In other words, Jesse Helms was a pig in the Senate. The Catholic church was preposterously wrong to suggest that condom use would lead to more cases, not fewer. ACT-UP’s tactics you can argue with. But they were right. The times cried out for a furious response. We all should have been acting up. I’m glad they did. Silence did equal death, in the movement’s famous T-shirt. They stood for life.
We haven’t discussed the shooting last Friday at the Los Angeles airport, at least not much. A publication I can’t quite get a handle on, nsfwcorp.com, which has a strange paywall system, is alone in pointing out how loud the anti-TSA clamor has been from both the left and the right, and how perfectly the LAX shooter seemed to be dancing to their drumbeat. I read their story today, but it’s back behind the paywall, and so alas.
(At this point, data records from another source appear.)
(** C37. One failed rename stops the log: when the rename of a rotation fails, the Write
    that needed it reports the error with nothing written, and from then on every Write
    fails the same way without touching a file, whatever the system would answer, until
    Reopen, which recovers. *)
Theorem rotation_failure_wedges env p r fs f e :
  needs_rotation p r = true -> rf_f r = Some f -> fd_open f = true -> is_i64 (rf_size r) ->
  os_close env = None -> os_rename env = Some e ->
  exists r', Write env p r fs = (r', fs, [], 0, Some e) /\
    (forall env' p', Write env' p' r' fs = (r', fs, [], 0, Some ErrClosed)) /\
    (forall env', os_mkdir env' = None -> os_openerr env' = None -> os_stat env' = None ->
       (Reopen env' r' fs).2 = None /\ is_open (Reopen env' r' fs).1.1 = true).
Proof.
  intros Hn Hf Ho Hs Hc Hr. exists (set_file (Some (mkFile (fd_ino f) false)) (rf_size r) r). split_and!.
  - unfold Write, rotateLocked, file_close. rewrite Hn, Hf, Ho, Hc, Hr. done.
  - intros env' p'. by apply (write_closed env' p' _ fs (mkFile (fd_ino f) false)).
  - intros env' H1 H2 H3. unfold Reopen, openExisting. simpl. rewrite H1, H2, H3. by destruct (fs_open _ _ fs).
Qed.
End Wedge.

(** ** A sort, and a run *)
Definition newer (a b : seg) : Prop := seg_mod b <= seg_mod a.
#[export] Instance newer_dec a b : Decision (newer a b).
Proof. unfold newer. apply _. Defined.
#[export] Instance newer_total : Total newer.
Proof. intros a b. unfold newer. lia. Qed.
#[export] Instance newer_trans : Transitive newer.
Proof. intros a b c. unfold newer. lia. Qed.

Lemma sorted_lookup (l : list seg) i j a b :
  StronglySorted newer l -> (i < j)%nat -> l !! i = Some a -> l !! j = Some b -> newer a b.
Proof.
  intros Hs. revert i j. induction Hs as [|x l Hs IH Hx]; intros [|i] [|j] Hlt Ha Hb; try done; try lia; simpl in *.
  - injection Ha as <-. rewrite Forall_forall in Hx. by apply Hx, (list_elem_of_lookup_2 _ j).
  - apply (IH i j); [lia|done|done].
Qed.

#[export] Instance merge_segs : SegSort.
Proof.
  refine {| sort_segs := merge_sort newer |}.
  - apply merge_sort_Permutation.
  - intros l i j a b. apply sorted_lookup. apply StronglySorted_merge_sort; apply _.
Defined.

Definition quiet_os (ns : Z) : OSEnv :=
  mkOS (mkTime ns UTC) (mkTime ns UTC) ns None None None None None None false (fun _ => false) (fun _ => false) None.
Definition demo_rf : RotatingFile := mkRF "app.log" 4 0 0 true (Some (mkFile 1 true)) 0.
Definition demo_fs : FS := mkFS {["app.log" := 1]} {[1 := mkInode "" 0]} 2.
(** Reversal stands for compression. *)
Definition demo_gz (s : string) : string := String.string_of_list_ascii (rev (String.list_ascii_of_string s)).
Definition short_os (ns : Z) : OSEnv :=
  mkOS (mkTime ns UTC) (mkTime ns UTC) ns None None None None None (Some (1%nat, "disk full")) false (fun _ => false) (fun _ => false) None.
Definition rf_events : list REvent :=
  [RWrite (quiet_os 0) "abc"; RWrite (quiet_os 1000000) "de"; RJob (quiet_os 2000000) 0; RWrite (short_os 3000000) "fg";
   RWrite (quiet_os 4000000) "hi"; RJob (quiet_os 5000000) 0; RReopen (quiet_os 6000000)].

(** Run a schedule, checking its side conditions. *)
Section Exec.
Context {genv : GoEnv} `{SegSort} (gz : string -> string) (B : nat).

Definition event_ok (e : REvent) (s : RSys) : bool :=
  match e with
  | RWrite env p =>
      (String.length p <=? B)%nat &&
      (negb (needs_rotation p (ry_r s)) ||
       bool_decide (fs_dir (ry_fs s) !! rotated_name env (ry_r s) = None /\ fs_dir (ry_fs s) !! gz_name (rotated_name env (ry_r s)) = None))
  | _ => true
  end.
Fixpoint r_exec (es : list REvent) (s : RSys) (w : list string) : option (RSys * list string) :=
  match es with
  | [] => Some (s, w)
  | e :: es' =>
      if event_ok e s then match r_step gz e s with Some (s', os) => r_exec es' s' (w ++ os) | None => None end else None
  end.

Lemma event_ok_sound e s : event_ok e s = true -> new_stamp e s /\ short_write B e.
Proof.
  destruct e as [env p| | |]; try done. simpl. intros Eok. split; [intros Hn; rewrite Hn in Eok|]; bool_to_prop; [|done].
  by apply bool_decide_eq_true in H1.
Qed.
Lemma r_exec_reach es s0 s w s' w' : r_reach gz B s0 s w -> r_exec es s w = Some (s', w') -> r_reach gz B s0 s' w'.
Proof.
  revert s w. induction es as [|e es IH]; intros s w Hr; simpl; [by intros [= <- <-]|].
  destruct (event_ok e s) eqn:Eok; [|done]. destruct (r_step gz e s) as [[s1 os]|] eqn:Est; [|done]. apply IH.
  destruct (event_ok_sound e s Eok). by eapply r_next.
Qed.
End Exec.

Definition rf_start : RSys := mkRSys demo_rf demo_fs [].
Definition rf_end : RSys * list string :=
  default (rf_start, []) (r_exec (genv:=demo_env) demo_gz 3 rf_events rf_start []).

Lemma demo_start_ok : rf_start_ok demo_rf demo_fs.
Proof.
  split_and!; [split; unfold demo_fs; simpl|by vm_compute|by vm_compute|intros i [= <-]; by vm_compute].
  - intros n i [<- <-]%lookup_singleton_Some. split; [|lia]. rewrite lookup_singleton_eq. by eexists.
  - intros n n' i [<- <-]%lookup_singleton_Some. by intros [<- _]%lookup_singleton_Some.
Qed.

(** The run rotates twice, one write is short, and one segment is compressed. *)
Lemma rotating_file_keeps_bytes_witness :
  rf_end.2 = ["abc"; "de"; "f"; "hi"] /\ active rf_end.1 = "hi" /\
  exists segs, whole (default "" (file_data demo_fs "app.log")) rf_end.2 (segs.*2 ++ [active rf_end.1]) /\
    Forall (stored demo_gz (ry_fs rf_end.1)) segs /\ NoDup segs.*1 /\
    Forall (fun nd => zlen nd.2 <= size_bound demo_rf "" 3) segs /\ zlen (active rf_end.1) <= size_bound demo_rf "" 3 /\
    (is_open (ry_r rf_end.1) = true -> rf_size (ry_r rf_end.1) = zlen (active rf_end.1)).
Proof.
  split_and!; [by vm_compute|by vm_compute|].
  apply (rotating_file_keeps_bytes (genv:=demo_env) demo_gz demo_rf demo_fs 3 rf_end.1 rf_end.2); [apply demo_start_ok| |by vm_compute].
  apply (r_exec_reach (genv:=demo_env) demo_gz 3 rf_events rf_start rf_start []); [constructor|by vm_compute].
Defined.

(** Three segments, room for two: the oldest goes. *)
Definition backlog_fs : FS :=
  mkFS {["app.log" := 1; "app.log.a" := 2; "app.log.b" := 3; "app.log.c" := 4; "other" := 5]}
    {[1 := mkInode "" 9; 2 := mkInode "a" 10; 3 := mkInode "b" 30; 4 := mkInode "c" 20; 5 := mkInode "" 0]} 6.
Definition keep_two : RotatingFile := mkRF "app.log" 4 2 0 false (Some (mkFile 1 true)) 0.

Lemma prune_keeps_newest_witness :
  let fs' := prune (quiet_os 100) keep_two backlog_fs in
  segments (quiet_os 100) "app.log" fs' ≡ₚ [mkSeg "app.log.b" 30; mkSeg "app.log.c" 20] /\
  Z.of_nat (length (segments (quiet_os 100) "app.log" fs')) <= 2.
Proof.
  split; [vm_compute; by repeat constructor|].
  destruct (prune_keeps_newest (quiet_os 100) keep_two backlog_fs) as [_ H]. destruct (H eq_refl) as (_ & _ & _ & _ & H').
  apply H'; [done|by vm_compute].
Defined.

Definition full_rf : RotatingFile := mkRF "app.log" 4 0 0 false (Some (mkFile 1 true)) 3.
Definition rename_fails : OSEnv :=
  mkOS (mkTime 0 UTC) (mkTime 0 UTC) 0 None None None None (Some "device busy") None false (fun _ => false) (fun _ => false) None.

Lemma rotation_failure_wedges_witness :
  exists r', Write (env0:=demo_env) rename_fails "xyz" full_rf demo_fs = (r', demo_fs, [], 0, Some "device busy") /\
    (forall env' p', Write (env0:=demo_env) env' p' r' demo_fs = (r', demo_fs, [], 0, Some ErrClosed)).
Proof.
  destruct (rotation_failure_wedges (genv:=demo_env) rename_fails "xyz" full_rf demo_fs (mkFile 1 true) "device busy") as (r' & H1 & H2 & _);
    [by vm_compute|done|done|by vm_compute|done|done|]. by exists r'.
Defined.

(** Two rotations in one millisecond share a name: the second rename replaces the first
    segment, and its bytes are in no file. *)
Definition same_ms : RSys :=
  let w := fun p s => default (s, []) (r_step (genv:=demo_env) demo_gz (RWrite (quiet_os 0) p) s) in
  (w "ghi" (w "def" (w "abc" (mkRSys (set_file (rf_f full_rf) 0 full_rf) demo_fs [])).1).1).1.
Example same_millisecond_overwrites :
  map_to_list (fs_dir (ry_fs same_ms)) ≡ₚ [("app.log", 3); ("app.log.19700101T000000.000", 2)] /\
  file_data (ry_fs same_ms) "app.log.19700101T000000.000" = Some "def" /\ file_data (ry_fs same_ms) "app.log" = Some "ghi".
Proof. split_and!; [vm_compute; by repeat constructor|by vm_compute|by vm_compute]. Qed.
What does everyone think? Or am I the only one. I fly infrequently enough that I don’t share in the anger, but it does seem like overkill — the scan, the shoeless shuffle, all of it. There must be a better way to do airport security.
Not much bloggage today, but a good Bridge package drops that might be of interest outside Michigan, about legacy costs for retiree pensions and health care that cities are simply not prepared to meet. Part one is here. It’s happening everywhere, maybe in your town, too.
Otherwise, the week is coming to its denouement. Knee feels better, and let’s hope it continues to do so.